Stored data:
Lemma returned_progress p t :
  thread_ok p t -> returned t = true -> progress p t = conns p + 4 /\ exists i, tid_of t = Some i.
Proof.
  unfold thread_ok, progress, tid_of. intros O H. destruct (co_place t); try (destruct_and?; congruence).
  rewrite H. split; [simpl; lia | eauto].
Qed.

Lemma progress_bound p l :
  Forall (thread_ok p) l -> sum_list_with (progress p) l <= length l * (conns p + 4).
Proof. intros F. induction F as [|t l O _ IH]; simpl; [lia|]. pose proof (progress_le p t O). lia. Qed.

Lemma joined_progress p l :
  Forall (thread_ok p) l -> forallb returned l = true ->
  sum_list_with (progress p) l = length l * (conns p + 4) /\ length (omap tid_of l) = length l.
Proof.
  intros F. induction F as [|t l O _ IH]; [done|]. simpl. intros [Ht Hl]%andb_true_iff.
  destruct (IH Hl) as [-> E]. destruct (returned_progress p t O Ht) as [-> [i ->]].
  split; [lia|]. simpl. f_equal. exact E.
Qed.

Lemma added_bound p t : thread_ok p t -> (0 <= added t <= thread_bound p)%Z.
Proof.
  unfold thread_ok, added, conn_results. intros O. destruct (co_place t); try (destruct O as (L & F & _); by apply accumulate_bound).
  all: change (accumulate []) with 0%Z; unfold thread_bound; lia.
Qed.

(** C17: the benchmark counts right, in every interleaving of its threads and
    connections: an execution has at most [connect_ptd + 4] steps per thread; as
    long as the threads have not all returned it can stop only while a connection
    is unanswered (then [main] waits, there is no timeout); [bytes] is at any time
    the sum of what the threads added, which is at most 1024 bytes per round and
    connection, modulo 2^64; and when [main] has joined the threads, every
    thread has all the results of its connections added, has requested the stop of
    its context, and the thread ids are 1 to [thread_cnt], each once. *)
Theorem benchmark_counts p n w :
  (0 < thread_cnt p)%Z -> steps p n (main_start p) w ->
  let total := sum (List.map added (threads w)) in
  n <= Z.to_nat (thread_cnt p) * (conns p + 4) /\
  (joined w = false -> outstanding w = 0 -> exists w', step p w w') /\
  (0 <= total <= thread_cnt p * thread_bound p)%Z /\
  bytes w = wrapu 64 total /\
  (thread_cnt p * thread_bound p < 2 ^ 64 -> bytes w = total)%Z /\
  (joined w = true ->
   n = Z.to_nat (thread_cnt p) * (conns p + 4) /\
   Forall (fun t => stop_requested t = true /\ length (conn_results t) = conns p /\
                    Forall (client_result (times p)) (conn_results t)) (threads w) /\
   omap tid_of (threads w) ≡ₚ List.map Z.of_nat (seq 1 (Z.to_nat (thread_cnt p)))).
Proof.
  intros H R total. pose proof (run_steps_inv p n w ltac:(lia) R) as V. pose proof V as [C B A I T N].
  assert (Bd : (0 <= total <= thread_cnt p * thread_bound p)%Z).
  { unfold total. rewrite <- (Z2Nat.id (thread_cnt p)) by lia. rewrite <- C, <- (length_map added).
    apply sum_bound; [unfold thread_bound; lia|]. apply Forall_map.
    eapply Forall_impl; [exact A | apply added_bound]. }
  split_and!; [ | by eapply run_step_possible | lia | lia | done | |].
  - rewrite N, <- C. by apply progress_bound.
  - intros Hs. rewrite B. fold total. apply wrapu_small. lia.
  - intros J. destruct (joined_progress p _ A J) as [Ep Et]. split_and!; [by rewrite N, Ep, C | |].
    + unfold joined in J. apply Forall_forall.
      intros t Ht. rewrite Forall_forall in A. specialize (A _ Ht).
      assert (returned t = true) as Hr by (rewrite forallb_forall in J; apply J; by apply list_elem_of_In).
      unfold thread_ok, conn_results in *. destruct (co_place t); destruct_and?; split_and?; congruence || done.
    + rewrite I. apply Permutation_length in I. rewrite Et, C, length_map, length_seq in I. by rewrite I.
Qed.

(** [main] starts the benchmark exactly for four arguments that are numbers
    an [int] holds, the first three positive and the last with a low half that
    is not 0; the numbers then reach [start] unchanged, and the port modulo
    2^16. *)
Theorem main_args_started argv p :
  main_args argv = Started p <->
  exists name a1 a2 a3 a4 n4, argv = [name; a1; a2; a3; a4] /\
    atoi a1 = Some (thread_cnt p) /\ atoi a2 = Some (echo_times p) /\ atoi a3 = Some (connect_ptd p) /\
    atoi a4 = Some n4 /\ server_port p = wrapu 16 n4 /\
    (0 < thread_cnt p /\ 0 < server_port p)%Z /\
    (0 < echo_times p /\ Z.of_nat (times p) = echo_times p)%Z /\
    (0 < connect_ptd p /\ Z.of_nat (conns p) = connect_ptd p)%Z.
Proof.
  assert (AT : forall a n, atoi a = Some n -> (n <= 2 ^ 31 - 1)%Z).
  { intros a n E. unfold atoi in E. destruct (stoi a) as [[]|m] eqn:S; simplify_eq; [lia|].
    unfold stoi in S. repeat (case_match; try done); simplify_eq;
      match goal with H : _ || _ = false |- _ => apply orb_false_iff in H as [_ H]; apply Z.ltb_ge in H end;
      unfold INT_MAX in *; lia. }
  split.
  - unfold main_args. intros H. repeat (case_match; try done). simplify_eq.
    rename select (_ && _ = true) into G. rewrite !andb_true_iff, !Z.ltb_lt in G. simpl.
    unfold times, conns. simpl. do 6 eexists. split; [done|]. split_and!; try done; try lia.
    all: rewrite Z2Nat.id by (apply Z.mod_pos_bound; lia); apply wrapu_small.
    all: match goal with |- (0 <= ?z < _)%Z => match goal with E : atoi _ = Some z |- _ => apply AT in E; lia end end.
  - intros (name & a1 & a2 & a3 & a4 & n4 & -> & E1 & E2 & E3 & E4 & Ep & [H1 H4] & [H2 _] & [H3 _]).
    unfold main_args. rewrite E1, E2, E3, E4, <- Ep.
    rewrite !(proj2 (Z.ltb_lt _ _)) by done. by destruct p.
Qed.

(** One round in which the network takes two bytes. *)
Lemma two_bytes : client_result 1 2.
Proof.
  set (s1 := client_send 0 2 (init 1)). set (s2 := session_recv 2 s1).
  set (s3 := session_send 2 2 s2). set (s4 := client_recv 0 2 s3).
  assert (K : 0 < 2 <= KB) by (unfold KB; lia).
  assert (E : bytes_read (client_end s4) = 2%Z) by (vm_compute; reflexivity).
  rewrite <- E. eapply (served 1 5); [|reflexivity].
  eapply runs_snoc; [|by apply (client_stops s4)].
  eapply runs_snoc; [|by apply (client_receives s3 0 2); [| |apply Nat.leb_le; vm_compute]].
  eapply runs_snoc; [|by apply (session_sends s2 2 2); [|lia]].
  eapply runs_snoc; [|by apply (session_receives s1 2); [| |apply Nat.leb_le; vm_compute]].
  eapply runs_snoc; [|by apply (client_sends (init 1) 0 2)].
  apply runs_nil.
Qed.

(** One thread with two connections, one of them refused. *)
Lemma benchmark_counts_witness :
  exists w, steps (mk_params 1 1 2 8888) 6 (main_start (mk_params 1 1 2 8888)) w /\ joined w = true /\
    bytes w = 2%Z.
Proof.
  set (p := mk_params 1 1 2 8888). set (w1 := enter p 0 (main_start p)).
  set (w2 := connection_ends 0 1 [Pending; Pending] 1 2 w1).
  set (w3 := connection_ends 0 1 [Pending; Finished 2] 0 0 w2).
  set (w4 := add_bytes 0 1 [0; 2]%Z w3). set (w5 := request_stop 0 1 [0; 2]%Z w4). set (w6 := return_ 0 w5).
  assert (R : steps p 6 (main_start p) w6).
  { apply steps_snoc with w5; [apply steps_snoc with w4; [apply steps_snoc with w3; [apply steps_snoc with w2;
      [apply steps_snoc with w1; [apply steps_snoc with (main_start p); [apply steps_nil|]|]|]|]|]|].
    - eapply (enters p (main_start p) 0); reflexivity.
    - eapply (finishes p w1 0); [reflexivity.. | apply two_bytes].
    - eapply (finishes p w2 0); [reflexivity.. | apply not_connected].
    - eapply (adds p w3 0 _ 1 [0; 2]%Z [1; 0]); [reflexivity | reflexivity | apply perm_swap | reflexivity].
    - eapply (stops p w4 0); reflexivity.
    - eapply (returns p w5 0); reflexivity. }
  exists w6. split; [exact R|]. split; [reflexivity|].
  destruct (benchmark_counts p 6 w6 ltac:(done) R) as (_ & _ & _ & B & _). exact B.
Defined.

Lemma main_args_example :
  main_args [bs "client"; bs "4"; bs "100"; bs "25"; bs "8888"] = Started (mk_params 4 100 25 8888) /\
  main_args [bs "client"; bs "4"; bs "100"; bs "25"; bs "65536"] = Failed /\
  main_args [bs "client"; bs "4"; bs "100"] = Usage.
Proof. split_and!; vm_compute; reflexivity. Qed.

* * *

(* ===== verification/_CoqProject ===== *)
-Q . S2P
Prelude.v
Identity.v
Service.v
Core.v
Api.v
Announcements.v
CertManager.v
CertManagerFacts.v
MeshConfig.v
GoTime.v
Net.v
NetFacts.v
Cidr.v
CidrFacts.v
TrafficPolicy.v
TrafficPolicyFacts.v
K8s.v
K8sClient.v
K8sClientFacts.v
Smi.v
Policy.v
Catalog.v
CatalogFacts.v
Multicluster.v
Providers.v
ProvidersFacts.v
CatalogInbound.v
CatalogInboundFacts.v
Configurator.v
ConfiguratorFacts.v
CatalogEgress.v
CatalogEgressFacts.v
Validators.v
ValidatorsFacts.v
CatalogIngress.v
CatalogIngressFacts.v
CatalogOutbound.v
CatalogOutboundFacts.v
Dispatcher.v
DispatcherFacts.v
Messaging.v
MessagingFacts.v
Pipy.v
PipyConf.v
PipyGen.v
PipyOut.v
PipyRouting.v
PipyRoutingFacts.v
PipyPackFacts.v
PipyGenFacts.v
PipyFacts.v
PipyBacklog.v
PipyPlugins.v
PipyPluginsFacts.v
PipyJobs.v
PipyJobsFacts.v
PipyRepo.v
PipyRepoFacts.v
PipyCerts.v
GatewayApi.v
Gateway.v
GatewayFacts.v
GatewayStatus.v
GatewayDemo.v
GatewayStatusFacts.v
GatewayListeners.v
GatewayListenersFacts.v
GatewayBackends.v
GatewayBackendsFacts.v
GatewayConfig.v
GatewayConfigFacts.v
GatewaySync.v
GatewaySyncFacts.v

---

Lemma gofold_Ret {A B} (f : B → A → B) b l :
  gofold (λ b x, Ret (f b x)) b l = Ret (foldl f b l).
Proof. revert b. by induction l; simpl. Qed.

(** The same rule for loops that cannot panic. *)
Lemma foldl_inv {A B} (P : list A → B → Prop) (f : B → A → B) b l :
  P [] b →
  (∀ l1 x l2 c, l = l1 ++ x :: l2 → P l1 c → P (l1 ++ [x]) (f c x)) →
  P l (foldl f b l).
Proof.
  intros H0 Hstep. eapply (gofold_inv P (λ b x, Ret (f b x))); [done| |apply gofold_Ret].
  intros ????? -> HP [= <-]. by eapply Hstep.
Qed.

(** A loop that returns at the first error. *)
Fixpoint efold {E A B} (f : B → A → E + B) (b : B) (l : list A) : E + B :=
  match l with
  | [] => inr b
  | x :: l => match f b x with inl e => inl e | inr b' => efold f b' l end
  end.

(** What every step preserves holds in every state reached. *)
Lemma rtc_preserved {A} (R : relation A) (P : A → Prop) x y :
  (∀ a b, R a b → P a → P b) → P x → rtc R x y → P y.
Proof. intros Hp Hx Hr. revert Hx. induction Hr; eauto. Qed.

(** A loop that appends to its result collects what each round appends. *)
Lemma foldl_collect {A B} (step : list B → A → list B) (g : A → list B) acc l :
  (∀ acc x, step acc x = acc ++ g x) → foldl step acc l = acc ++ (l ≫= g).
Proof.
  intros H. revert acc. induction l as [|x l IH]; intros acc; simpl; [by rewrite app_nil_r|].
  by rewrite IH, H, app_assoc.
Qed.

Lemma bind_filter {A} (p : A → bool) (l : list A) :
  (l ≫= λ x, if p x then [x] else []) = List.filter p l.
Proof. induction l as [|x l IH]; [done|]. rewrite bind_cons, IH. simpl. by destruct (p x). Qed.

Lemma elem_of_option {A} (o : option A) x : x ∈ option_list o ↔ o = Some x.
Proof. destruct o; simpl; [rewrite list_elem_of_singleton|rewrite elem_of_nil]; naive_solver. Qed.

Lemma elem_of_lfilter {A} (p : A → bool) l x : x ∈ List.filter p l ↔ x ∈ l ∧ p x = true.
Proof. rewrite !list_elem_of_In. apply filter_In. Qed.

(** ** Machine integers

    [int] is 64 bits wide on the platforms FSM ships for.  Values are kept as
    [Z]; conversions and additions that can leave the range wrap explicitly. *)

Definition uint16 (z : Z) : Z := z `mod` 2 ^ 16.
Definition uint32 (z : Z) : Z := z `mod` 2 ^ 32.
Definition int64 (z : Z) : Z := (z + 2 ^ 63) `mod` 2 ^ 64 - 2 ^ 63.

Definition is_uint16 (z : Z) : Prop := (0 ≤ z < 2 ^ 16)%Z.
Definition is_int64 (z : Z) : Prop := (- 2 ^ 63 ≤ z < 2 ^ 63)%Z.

EXERCISE DIRECTIONS:
Check the lines above for the word "congruence" and give the number of lines where it appears, with no other text.

ANSWER TO THIS TASK:
2